Lemma walk_branch_ok a d0 d : fits (a_insn a) -> walked d0 d -> branch (a_insn a) <> INTEL_PT_BR_NO_BRANCH ->
  exists err d', walk_branch (a_insn a) d = Some (err, a_insn a, d') /\ walked d0 d' /\
    ((err = 0 /\ (branch (a_insn a) = INTEL_PT_BR_INDIRECT \/ branch (a_insn a) = INTEL_PT_BR_CONDITIONAL) /\ pkt_state d' = pkt_state d /\ tnt d' = tnt d)
     \/ err = - ENOMEM \/ err = INTEL_PT_RETURN \/ err = - ELOOP).
Proof.
  intros Ha Hw Hnb. unfold walk_branch. set (insn := a_insn a) in *.
  assert (exists err d1, (if bool_decide (op insn = INTEL_PT_OP_CALL) then
      if negb (bool_decide (branch insn = INTEL_PT_BR_UNCONDITIONAL)) || nz (rel insn) then push_ip (u64 (ip d + length_ insn)) d else Some (0, d)
    else if bool_decide (op insn = INTEL_PT_OP_RET) then
      let? (a, s) := intel_pt_pop (stack d) in Some (0, d <| ret_addr := a |> <| stack := s |>)
    else Some (0, d)) = Some (err, d1) /\ walked d0 d1 /\ pkt_state d1 = pkt_state d /\ tnt d1 = tnt d /\
    (err = 0 \/ err = - ENOMEM /\ bool_decide (op insn = INTEL_PT_OP_CALL) = true)) as (err & d1 & -> & Hw1 & E1 & E2 & Herr).
  { destruct (bool_decide (op insn = INTEL_PT_OP_CALL)); [destruct (_ || _)|destruct (bool_decide (op insn = INTEL_PT_OP_RET))].
    - destruct (push_ip_ok (u64 (ip d + length_ insn)) d0 d Hw) as (err & d1 & -> & ? & ? & ? & [->| ->]); [apply u64_u64_ok|..];
        eexists _, d1; eauto 10.
    - exists 0, d. eauto 10.
    - pose proof (wk_ok _ _ Hw) as Hd. pose proof (do_flow _ Hd) as Hf.
      destruct (pop_contents (stack d)) as (s & -> & Ec & Hs); [apply Hf|]. cbn [obind]. eexists _, _. split; [reflexivity|].
      split; [|by eauto]. pose proof (fl_contents _ Hf) as Hc. eapply walked_trans; [exact Hw|]. constructor; [|done..].
      assert (Forall u64_ok (contents s)) by (rewrite Ec; destruct (contents (stack d)); [done|by apply Forall_inv_tail in Hc]).
      assert (u64_ok (default 0 (list.head (contents (stack d))))).
      { destruct (contents (stack d)); [apply u64_ok_0|by apply Forall_inv in Hc]. }
      decoder_solve Hd.
    - exists 0, d. eauto 10. }
  cbn [obind]. destruct Herr as [->|[-> Hcall]].
  - change (nz 0) with false. rewrite andb_false_r. destruct (bool_decide (branch insn = INTEL_PT_BR_UNCONDITIONAL)) eqn:Eu.
    + change (walk_unconditional insn d1) with (walk_unconditional (a_insn a) d1). apply bool_decide_eq_true in Eu.
      destruct (walk_unconditional_ok a d0 d1 (Ha (or_introl Eu)) Hw1) as (err & d' & -> & ? & [->| ->]); eexists _, d'; eauto 10.
    + destruct (out_ok insn 0 d0 d1 Hw1) as (d' & -> & ? & Ef). exists 0, d'. split; [done|]. split; [done|]. left.
      split; [done|]. split; [|by rewrite Ef]. apply bool_decide_eq_false in Eu. destruct (branch insn); eauto; done.
  - rewrite Hcall. change (nz (- ENOMEM)) with true. cbn [andb].
    destruct (out_ok insn (- ENOMEM) d0 d1 Hw1) as (d' & -> & ? & _). exists (- ENOMEM), d'. eauto 10.
Qed.

Lemma walk_insn_ok d ip0 : decoder_ok d -> exists err insn d', intel_pt_walk_insn d ip0 = Some (err, insn, d') /\ insn_post d ip0 err insn d'.
Proof.
  intros Hd. unfold intel_pt_walk_insn.
  match goal with |- context [intel_pt_next_sample ?x] => set (d1 := x) end.
  assert (walked d d1 /\ flw d1 = flw d) as [Hw1 Ef1].
  { unfold d1. case_match; (split; [|done]); [constructor; [decoder_solve Hd|done..]|by apply walked_refl]. }
  destruct (next_sample_ok d1 (wk_ok _ _ Hw1)) as [Hw2 Ef2]. destruct (intel_pt_next_sample d1) as [max d2]. cbn [snd] in Hw2, Ef2.
  destruct (call_walk_insn_ok d2 ip0 max (wk_ok _ _ Hw2)) as (a & d3 & -> & Ha & Hw3 & Es3 & Et3).
  assert (walked d d3) as Hw by (eapply walked_trans; [exact Hw1|]; by eapply walked_trans).
  assert (pkt_state d3 = pkt_state d /\ tnt d3 = tnt d) as [Es Et] by (rewrite Es3, Et3, Ef2, Ef1; done).
  destruct (nz (a_err a)) eqn:Ez.
  { eexists _, _, _. split; [reflexivity|]. split.
    - pose proof (wk_ok _ _ Hw) as Hd3. eapply walked_trans; [exact Hw|]. constructor; [|done..]. decoder_solve Hd3.
    - destruct (a_err a =? - ENOENT); split_and!; try done; right; unfold ENOLINK, EILSEQ; lia. }
  apply nz_false in Ez. specialize (Ha Ez).
  destruct (nz ip0 && (ip d3 =? ip0)) eqn:Eip.
  { destruct (out_ok (a_insn a) (- EAGAIN) d d3 Hw) as (d' & -> & Hw' & Ef'). eexists _, _, _. split; [reflexivity|].
    split; [done|]. split_and!; try done; [|by right]. intros _. split; [intros ->; done|]. by rewrite Ef'. }
  match goal with |- context [if ?c then intel_pt_sample_insn d3 else d3] => set (d4 := if c then intel_pt_sample_insn d3 else d3) end.
  assert (walked d d4 /\ flw d4 = flw d3) as [Hw4 Ef4].
  { unfold d4. case_match; [|done]. destruct (sample_insn_ok d3 (wk_ok _ _ Hw)) as [? ?]. split; [by eapply walked_trans|done]. }
  destruct (bool_decide (branch (a_insn a) = INTEL_PT_BR_NO_BRANCH)) eqn:Eb.
  - match goal with |- context [out _ _ ?x] => destruct (out_ok (a_insn a) INTEL_PT_RETURN d x) as (d' & -> & Hw' & _) end.
    + pose proof (wk_ok _ _ Hw4) as Hd4. eapply walked_trans; [exact Hw4|]. constructor; [|done..]. decoder_solve Hd4.
    + eexists _, _, d'. split; [reflexivity|]. split; [done|]. split_and!; try done. by left.
  - apply bool_decide_eq_false in Eb. destruct (walk_branch_ok a d d4 Ha Hw4 Eb) as (err & d' & -> & Hw' & Hcase).
    eexists _, _, d'. split; [reflexivity|]. split; [done|].
    destruct Hcase as [(-> & Hbr & Es' & Et')|[->|[->| ->]]]; split_and!; try done; try (by left); try (right; unfold ENOMEM, ELOOP; lia).
    intros _. split; [done|]. by rewrite Es', Et', Ef4.
Qed.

◆ ◆ ◆ ◆ ◆

▶ _Work to complete_
Within the data, count the lines that hold the word "Hcase". Answer with the figure and nothing more.

▶ _Completed task_
2